Readers probably thought: "hmm, if Noah Kagan paid this thing some attention, maybe I should too."

> People don't really read things online, they scan. some things jump out, and only if you're very intrigued will you actually read the individual words. In fact, very few of you will even get to this line that I'm writing. The chances that you'll read each line decreases exponentially.

I only read that first sentence of that paragraph.

> Note that I've made all of my main points in the first sentences of what I've written. Did you even read everything, or did you just scan through and pick up on a few words? The attention paid to each line decreases exponentially as you continue.

Then I read this and went back through it.

I went back and read the first sentence multiple times and didn't see a point. There's a principle at work? That's the point? If it was then I'm disappointed. I thought there might be some kind of mention of what it actually was.
> The attention paid to each line decreases exponentially as you continue.

Man, with that writing style ... absolutely!

Or maybe I'm just writing a comment that is intentionally long to prove my point that people don't read comments, which are long and very obviously without much more content.
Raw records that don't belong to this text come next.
(** ** Receipts *)
Definition _receipt (i : EffectIdentity) db : res (option EffectReceipt) :=
  match effects db !! effect_key i, effect_index db !! effect_key i with
  | None, None => Ok None
  | Some row, Some index =>
      or_failure
        (let! payload := loads_within 1048576 (ef_payload row) in
         let! r := plain_receipt payload in
         guard! String.eqb (ef_owner row) (owner r) && String.eqb (ef_status row) (status r)
                && String.eqb (ix_invocation_id index) (ei_invocation_id i)
                && String.eqb (ix_fingerprint index) (workflow_fingerprint i) else inconsistent in
         let! known := loads_within 1048576 (ix_payload index) in
         let! known := identity_from_value known in
         guard! bool_decide (known = i) else inconsistent in
         let! _ := bounded_json payload 1048576 in
         Ok (Some r))
  | _, _ => Raise approval_failure
  end.
Definition _known (v : dict) (op : string) : res EffectReceipt :=
  let! d := effect_request_digest op (JDict v) in
  effect_receipt (completed_receipt d APPROVAL_OWNER (JDict v)).
(** [_receipt(...) == expected] *)
Definition has_receipt (i : EffectIdentity) (expected : EffectReceipt) db : res bool :=
  let! r := _receipt i db in
  Ok (match r with Some r => same_receipt r expected | None => false end).
Definition _dependency_value (x : ReceiptDependency) : json :=
  JDict [("identity", JDict (identity_value (rd_identity x))); ("receipt_digest", JStr (rd_receipt_digest x))].
Definition _binding (f : Fields) : json :=
  JDict [("invocation_id", JStr (invocation_id f)); ("workflow_fingerprint", JStr (Invocations.workflow_fingerprint f));
         ("engine", JStr (engine f)); ("session_id", JStr (session_id f)); ("user_id", opt_text (user_id f));
         ("owner_principal", opt_text (owner_principal f)); ("workflow_name", JStr (workflow_name f));
         ("workflow_version", JStr (workflow_version f)); ("parent_invocation_id", opt_text (parent_invocation_id f));
         ("parent_task_reference", opt_text (parent_task_reference f))].
Definition mutation_identity (origin : EffectIdentity) (revision : Z) : EffectIdentity :=
  Effect (ei_invocation_id origin) (workflow_fingerprint origin) (ei_task_reference origin)
    (occurrence origin ++ [(ei_task_reference origin +:+ "/@approval-revision", revision)])%list MUTATION_POLICY.

(** ** The chain of mutations *)
(** What the mutations so far amount to: the revision, the assignee, the digest of
    the last, the decision that ended the approval and its columns *)
Record Chain : Type := Chain_ {
  ch_revision : Z; ch_assignee : string; ch_digest : string; ch_terminal : option json; ch_projection : json * json * json
}.
Definition item_keys : list string :=
  ["profile"; "approval_id"; "revision"; "previous_digest"; "operation_key"; "request"; "recorded_at"; "event"].
Definition mutation_request_keys : list string := ["action"; "actor"; "revision"; "assignee"; "value"].
(** A number before an instant *)
Definition before (v : json) (x : float) : bool :=
  match v with
  | JInt z => match fcompare_Z x z with Some Gt => true | _ => false end
  | JFloat y => fltb y x
  | _ => false
  end.
(** [recorded_at] is a positive finite number *)
Definition is_instant (v : json) : bool :=
  match v with JInt z => 1 <=? z | JFloat y => isfinite y && fltb fzero y | _ => false end.
Definition text_in (v : json) (l : list string) : bool := existsb (fun s => py_eqb v (JStr s)) l.
(** A change of the assignee *)
Definition check_assignment (p : ProtectedApprovalPolicy) (expires : float) (action : string) (request : dict)
    (recorded_at event : json) (c : Chain) : res string :=
  reject! not_none (dget "value" request) with inconsistent in
  let targets := if String.eqb action "reassign" then ap_reassignment_targets p else ap_escalation_targets p in
  guard! py_eqb (or_null (dget "actor" request)) (JStr (ch_assignee c)) && text_in (or_null (dget "assignee" request)) targets
         && is_null event && before recorded_at expires else inconsistent in
  match dget "assignee" request with Some (JStr s) => Ok s | _ => Raise inconsistent end.
(** A decision or the expiry *)
Definition check_terminal (p : ProtectedApprovalPolicy) (expires : float) (id action : string) (request : dict)
    (revision key recorded_at event : json) (c : Chain) : res unit :=
  reject! not_none (dget "assignee" request) with inconsistent in
  let value := or_null (dget "value" request) in
  let actor := or_null (dget "actor" request) in
  let! _ := if String.eqb action "expired" then Ok tt else validate_response p value in
  reject! is_null event with inconsistent in
  let! data := item "data" event in
  let! profile := match data with JDict d => Ok (or_null (dget "approvalProfile" d)) | _ => Raise (err AttributeError_ "get") end in
  guard! py_eqb profile (JStr PROTECTED_APPROVAL_PROFILE) else inconsistent in
  let! decision := item "decision" data in
  guard! py_eqb decision (JStr action) else inconsistent in
  let! subject := item "subject" event in
  guard! py_eqb subject (JStr id) else inconsistent in
  let! event_id := item "id" event in
  guard! py_eqb event_id key else inconsistent in
  let! operator := item "operator_id" data in
  guard! py_eqb operator actor else inconsistent in
  let! said := item "value" data in
  guard! py_eqb said value else inconsistent in
  let! at_revision := item "revision" data in
  guard! py_eqb at_revision revision else inconsistent in
  guard! (if String.eqb action "expired" then py_eqb actor (JStr EXPIRY_ACTOR) && negb (before recorded_at expires)
          else py_eqb actor (JStr (ch_assignee c)) && before recorded_at expires) else inconsistent in
  Ok tt.
Definition check_mutation (p : ProtectedApprovalPolicy) (expires : float) (origin : EffectIdentity) (id : string)
    db (c : Chain) (entry : Z * MutationRow) : res Chain :=
  let! v := loads_within 524288 (mu_payload entry.2) in
  match v with
  | JDict d =>
      match dget "request" d with
      | Some (JDict request) =>
          let next := ch_revision c + 1 in
          guard! negb (is_some (ch_terminal c)) && keys_are item_keys d && keys_are mutation_request_keys request
                 && (entry.1 =? next) && has_value "revision" (JInt next) d && has_text "previous_digest" (ch_digest c) d
                 && has_text "approval_id" id d && has_text "profile" MUTATION_PROFILE d
                 && has_text "operation_key" (mu_operation_key entry.2) d else inconsistent in
          let! _ := bounded_json v 524288 in
          let recorded_at := or_null (dget "recorded_at" d) in
          let event := or_null (dget "event" d) in
          let key := JStr (mu_operation_key entry.2) in
          guard! is_instant recorded_at else inconsistent in
          let! proof := _known d MUTATION_POLICY in
          let! recorded := has_receipt (mutation_identity origin next) proof db in
          guard! String.eqb (mu_digest entry.2) (request_digest proof) && recorded else inconsistent in
          let! (assignee, terminal, projection) :=
            match dget "action" request with
            | Some (JStr action) =>
                if existsb (String.eqb action) ["reassign"; "escalate"] then
                  let! s := check_assignment p expires action request recorded_at event c in
                  Ok (s, ch_terminal c, ch_projection c)
                else if existsb (String.eqb action) ["approved"; "rejected"; "expired"] then
                  let! _ := check_terminal p expires id action request (JInt next) key recorded_at event c in
                  Ok (ch_assignee c, Some event, (or_null (dget "actor" request), key, recorded_at))
                else Raise inconsistent
            | _ => Raise inconsistent
            end in
          guard! has_value "revision" (JInt (ch_revision c)) request else inconsistent in
          Ok (Chain_ next assignee (request_digest proof) terminal projection)
      | _ => Raise inconsistent
      end
  | _ => Raise inconsistent
  end.
(** [ORDER BY revision] *)
Definition entries_of (id : string) db : list (Z * MutationRow) :=
  sort_rows key_before
    (map (fun kv : (string * Z) * MutationRow => (kv.1.2, kv.2))
       (filter (fun kv : (string * Z) * MutationRow => kv.1.1 = id) (map_to_list (audit db)))).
Here I am admiting that this comment is longer than it needs be because I'm lazy and trying to prove a point which was marginally hinted at by the parent comment, which was also an example of a comment that is too long for its own good, albeit that one was trying to prove a different point.

No there is no punchline, I am just trying to show that writing in an overly baroque style and often repeating fluff phrases that don't really mean anything or add any new information is useless ... again, there is no punchline. This whole comment is a punchline.

See?

It's not as interesting, you're right, so it depends on your purpose. If your sole purpose is conversion (not providing information), that's the style of writing you should use.

Of course, where you are in search of more legitimate and technical discussion, you would be much more elaborate, but that is (strangely enough) unlikely to convert as well.